This week’s newsletter describes an idea for allowing offline LN nodes to receive funds onchain that they’ll later be able to use offchain without extra delay. Also included are our regular sections with summaries of new software releases and release candidates, plus descriptions of notable changes to popular Bitcoin infrastructure software.


  • Non-interactive LN channel open commitments: developers ZmnSCPxj and Jesse Posner posted to the Lightning-Dev mailing list a proposal for a new technique for opening LN channels, which they call swap-in-potentiam. The existing methods for opening an LN channel require that each participant sign a refund transaction before any funds are deposited in the channel. To create a refund, details about the funding need to be known, so existing LN channel opening techniques require interaction: the funder needs to tell their counterparty about the funding they plan to provide; the counterparty needs to create and sign a refund transaction; then the funder needs to sign and broadcast a funding transaction.

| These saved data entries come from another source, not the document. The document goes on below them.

(* ===== verification/Sha256.v ===== *)
(** * SHA-256 and hexadecimal notation

    [crypto/sha256] and the verb [%x] of [fmt], which [utils.ResourceName]
    uses to shorten names.  Words are 32-bit integers kept reduced in [Z]. *)

From Stdlib Require Import Ascii String.
From S2P Require Import Prelude.
Local Open Scope string_scope.

Local Open Scope Z_scope.

Definition w32 (z : Z) : Z := Z.land z 0xFFFFFFFF.
Definition rotr (n x : Z) : Z := Z.lor (Z.shiftr x n) (w32 (Z.shiftl x (32 - n))).
Definition not32 (x : Z) : Z := Z.lxor x 0xFFFFFFFF.

(** The constants of the algorithm are the first 32 bits of the fractional
    parts of the cube roots and the square roots of the first primes. *)
Definition is_prime (n : Z) : bool :=
  forallb (fun d => negb (n mod Z.of_nat d =? 0)) (seq 2 (Z.to_nat (Z.sqrt n) - 1)).

(** The 64 primes up to 311. *)
Definition primes : list Z := List.filter is_prime (Z.of_nat <$> seq 2 310).

Definition cube_root (n : Z) : Z :=
  foldl (fun r i => let r' := r + Z.shiftl 1 (Z.of_nat i) in if r' * r' * r' <=? n then r' else r)
    0 (rev (seq 0 36)).

Definition round_constants : list Z :=
  Eval vm_compute in (fun p => w32 (cube_root (Z.shiftl p 96))) <$> primes.

(** The working variables. *)
Record digest := mkDigest {
  d_a : Z; d_b : Z; d_c : Z; d_d : Z; d_e : Z; d_f : Z; d_g : Z; d_h : Z
}.

Definition initial : digest :=
  Eval vm_compute in
    match (fun p => w32 (Z.sqrt (Z.shiftl p 64))) <$> take 8 primes with
    | [a; b; c; d; e; f; g; h] => mkDigest a b c d e f g h
    | _ => mkDigest 0 0 0 0 0 0 0 0
    end.

(** The message schedule is kept latest word first. *)
Definition next_word (w : list Z) : Z :=
  let at_ i := nth i w 0 in
  let w15 := at_ 14%nat in
  let w2 := at_ 1%nat in
  let s0 := Z.lxor (Z.lxor (rotr 7 w15) (rotr 18 w15)) (Z.shiftr w15 3) in
  let s1 := Z.lxor (Z.lxor (rotr 17 w2) (rotr 19 w2)) (Z.shiftr w2 10) in
  w32 (at_ 15%nat + s0 + at_ 6%nat + s1).

Definition schedule (block : list Z) : list Z :=
  rev (Nat.iter 48 (fun w => next_word w :: w) (rev block)).

Definition round (s : digest) (kw : Z * Z) : digest :=
  let '(k, w) := kw in
  let '(mkDigest a b c d e f g h) := s in
  let s1 := Z.lxor (Z.lxor (rotr 6 e) (rotr 11 e)) (rotr 25 e) in
  let ch := Z.lxor (Z.land e f) (Z.land (not32 e) g) in
  let t1 := w32 (h + s1 + ch + k + w) in
  let s0 := Z.lxor (Z.lxor (rotr 2 a) (rotr 13 a)) (rotr 22 a) in
  let maj := Z.lxor (Z.lxor (Z.land a b) (Z.land a c)) (Z.land b c) in
  let t2 := w32 (s0 + maj) in
  mkDigest (w32 (t1 + t2)) a b c (w32 (d + t1)) e f g.

Definition compress (s : digest) (block : list Z) : digest :=
  let r := foldl round s (zip round_constants (schedule block)) in
  mkDigest (w32 (d_a s + d_a r)) (w32 (d_b s + d_b r)) (w32 (d_c s + d_c r)) (w32 (d_d s + d_d r))
           (w32 (d_e s + d_e r)) (w32 (d_f s + d_f r)) (w32 (d_g s + d_g r)) (w32 (d_h s + d_h r)).

Definition bytes_of (s : string) : list Z := (fun c => Z.of_N (N_of_ascii c)) <$> String.list_ascii_of_string s.

(** The big-endian bytes of a word. *)
Definition be_bytes (n : nat) (x : Z) : list Z :=
  (fun i => Z.land (Z.shiftr x (8 * Z.of_nat i)) 0xFF) <$> rev (seq 0 n).

Definition pad (m : list Z) : list Z :=
  let len := length m in
  let zeros := Z.to_nat ((55 - Z.of_nat len) mod 64) in
  m ++ [0x80] ++ repeat 0 zeros ++ be_bytes 8 (8 * Z.of_nat len).

(** The blocks of 16 words of a padded message. *)
Fixpoint words (l : list Z) : list Z :=
  match l with
  | a :: b :: c :: d :: l =>
      Z.lor (Z.lor (Z.shiftl a 24) (Z.shiftl b 16)) (Z.lor (Z.shiftl c 8) d) :: words l
  | _ => []
  end.

Fixpoint blocks (n : nat) (ws : list Z) : list (list Z) :=
  match n with
  | O => []
  | S n => firstn 16 ws :: blocks n (skipn 16 ws)
  end.

Definition sha256 (m : string) : list Z :=
  let ws := words (pad (bytes_of m)) in
  let r := foldl compress initial (blocks (Nat.div (length ws) 16) ws) in
  mjoin (be_bytes 4 <$> [d_a r; d_b r; d_c r; d_d r; d_e r; d_f r; d_g r; d_h r]).

(** [fmt.Sprintf("%x", bytes)] *)
Definition hex_digit (z : Z) : ascii :=
  ascii_of_N (Z.to_N (if z <? 10 then 48 + z else 87 + z)).

Fixpoint hex (l : list Z) : string :=
  match l with
  | [] => ""
  | b :: l => String (hex_digit (Z.shiftr b 4)) (String (hex_digit (Z.land b 15)) (hex l))
  end.

Example sha256_empty :
  hex (sha256 "") = "e3b0c44298fc1c149afbf4c8996fb92427ae41e4649b934ca495991b7852b855".
Proof. vm_compute. reflexivity. Qed.

Example sha256_abc :
  hex (sha256 "abc") = "ba7816bf8f01cfea414140de5dae2223b00361a396177a9cb410ff61f20015ad".
Proof. vm_compute. reflexivity. Qed.

(** Two blocks. *)
Example sha256_long :
  hex (sha256 "abcdbcdecdefdefgefghfghighijhijkijkljklmklmnlmnomnopnopq") =
    "248d6a61d20638b8e5c026930c3e6039a33ce45964ff2167f6ecedd419db06c1".
Proof. vm_compute. reflexivity. Qed.

Lemma sha256_length m : length (sha256 m) = 32%nat.
Proof. reflexivity. Qed.

Lemma hex_length l : String.length (hex l) = (2 * length l)%nat.
Proof. induction l as [|b l IH]; simpl; [done|]. rewrite IH. lia. Qed.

    The authors note that this is problematic for some wallets, particularly wallets on mobile devices that may not be online or able to act all the time. For those wallets, it would be reasonable to generate a fallback onchain address to which they can receive funds if their LN node can’t be reached. When the wallet next comes online, they can use the onchain funds to open an LN channel. However, new LN channels need to be confirmed to a reasonable depth (e.g. 6 confirmations) before the non-funder can securely and trustlessly forward payments for the funder. That means a mobile wallet user who receives a payment while their node is offline might need to wait six blocks after they come online before they can use that money to send a new payment over LN.

    The authors suggest an alternative: user Alice chooses a counterparty (Bob) in advance whose node she expects will always be available (e.g. a Lightning Service Provider, LSP). Alice and Bob cooperate to create an onchain address for a script which allows spending with a signature from Alice plus either a signature from Bob or the expiration of a multi-week timelock (e.g. 6,000 blocks), for example:

    pk(A) && (pk(B) || older(6000))

    This address can receive a payment that begins to accrue confirmations while Alice is offline. Until the payment has the expiry number of confirmations, Bob must co-sign any attempt to spend the money. If Bob chooses to only sign a single spend attempt that Alice also signs, then Bob can be sure that Alice can’t double spend that money before the expiry. The only way Alice’s spend could become invalid is by the earlier payment to her also becoming double spent. If that payment has accrued many confirmations before Alice came online and initiated her spend, a double spend should be improbable.

    This allows Alice to receive a payment while her wallet is offline, come online after the payment has at least 6 confirmations (but considerably less than 6,000 confirmations), and immediately co-sign a transaction to open an LN channel that Bob knows can’t be double spent. Even before that channel creation transaction is confirmed, Bob can begin securely and trustlessly forwarding payments for Alice. Or, if Alice and Bob both already have LN channels (either with each other or with separate peers), Bob can send an LN payment to Alice which she can claim by spending her onchain funds to Bob. Alternatively, if Alice’s wallet comes online and she decides she just wants to make a regular onchain payment, all she needs is for Bob’s wallet to co-sign the spend. In the worst case, if Bob becomes uncooperative, Alice can simply wait a few weeks to spend her money without his participation.

    In addition to allowing offline wallets to receive funds for LN, the authors describe how the idea might combine well with async payments to allow LSPs to prepare channel rebalance operations in advance for when an offline client comes back online, allowing those rebalance operations to occur without any delay from the user’s perspective. For example, if Carol sends an async LN payment to Alice for an amount larger than the current capacity in Alice’s channel, Bob can send a payment to the script pk(B) && (pk(A) || older(6000)). This alternative script flips the roles for Alice and Bob. If Bob’s payment receives a sufficient number of confirmations by the time Alice next comes online, Alice can immediately upgrade that payment to a new LN channel and then have Bob forward the async payment over that new channel, maintaining LN’s usual secure and trustless properties.

    The idea received a moderate amount of discussion on the mailing list as of this writing, with several comments seeking clarification about aspects of the idea and at least one comment strongly supportive of the general concept.

Releases and release candidates

New releases and release candidates for popular Bitcoin infrastructure projects. Please consider upgrading to new releases or helping to test release candidates.

  • BDK 0.26.0 is a new release of this library for building wallets.

  • HWI 2.2.0-rc1 is a release candidate of this application for allowing software wallets to interface with hardware signing devices.

Notable code and documentation changes

Notable changes this week in Bitcoin Core, Core Lightning, Eclair, LDK, LND, libsecp256k1, Hardware Wallet Interface (HWI), Rust Bitcoin, BTCPay Server, BDK, Bitcoin Improvement Proposals (BIPs), and Lightning BOLTs.

  • Eclair #2455 implements support for the optional Type-Length-Value (TLV) stream in onion failure messages recently introduced to BOLT 04. The TLV stream allows nodes to report additional details about routing failures and may be used for the proposed fat errors scheme to further close the gap in error attribution.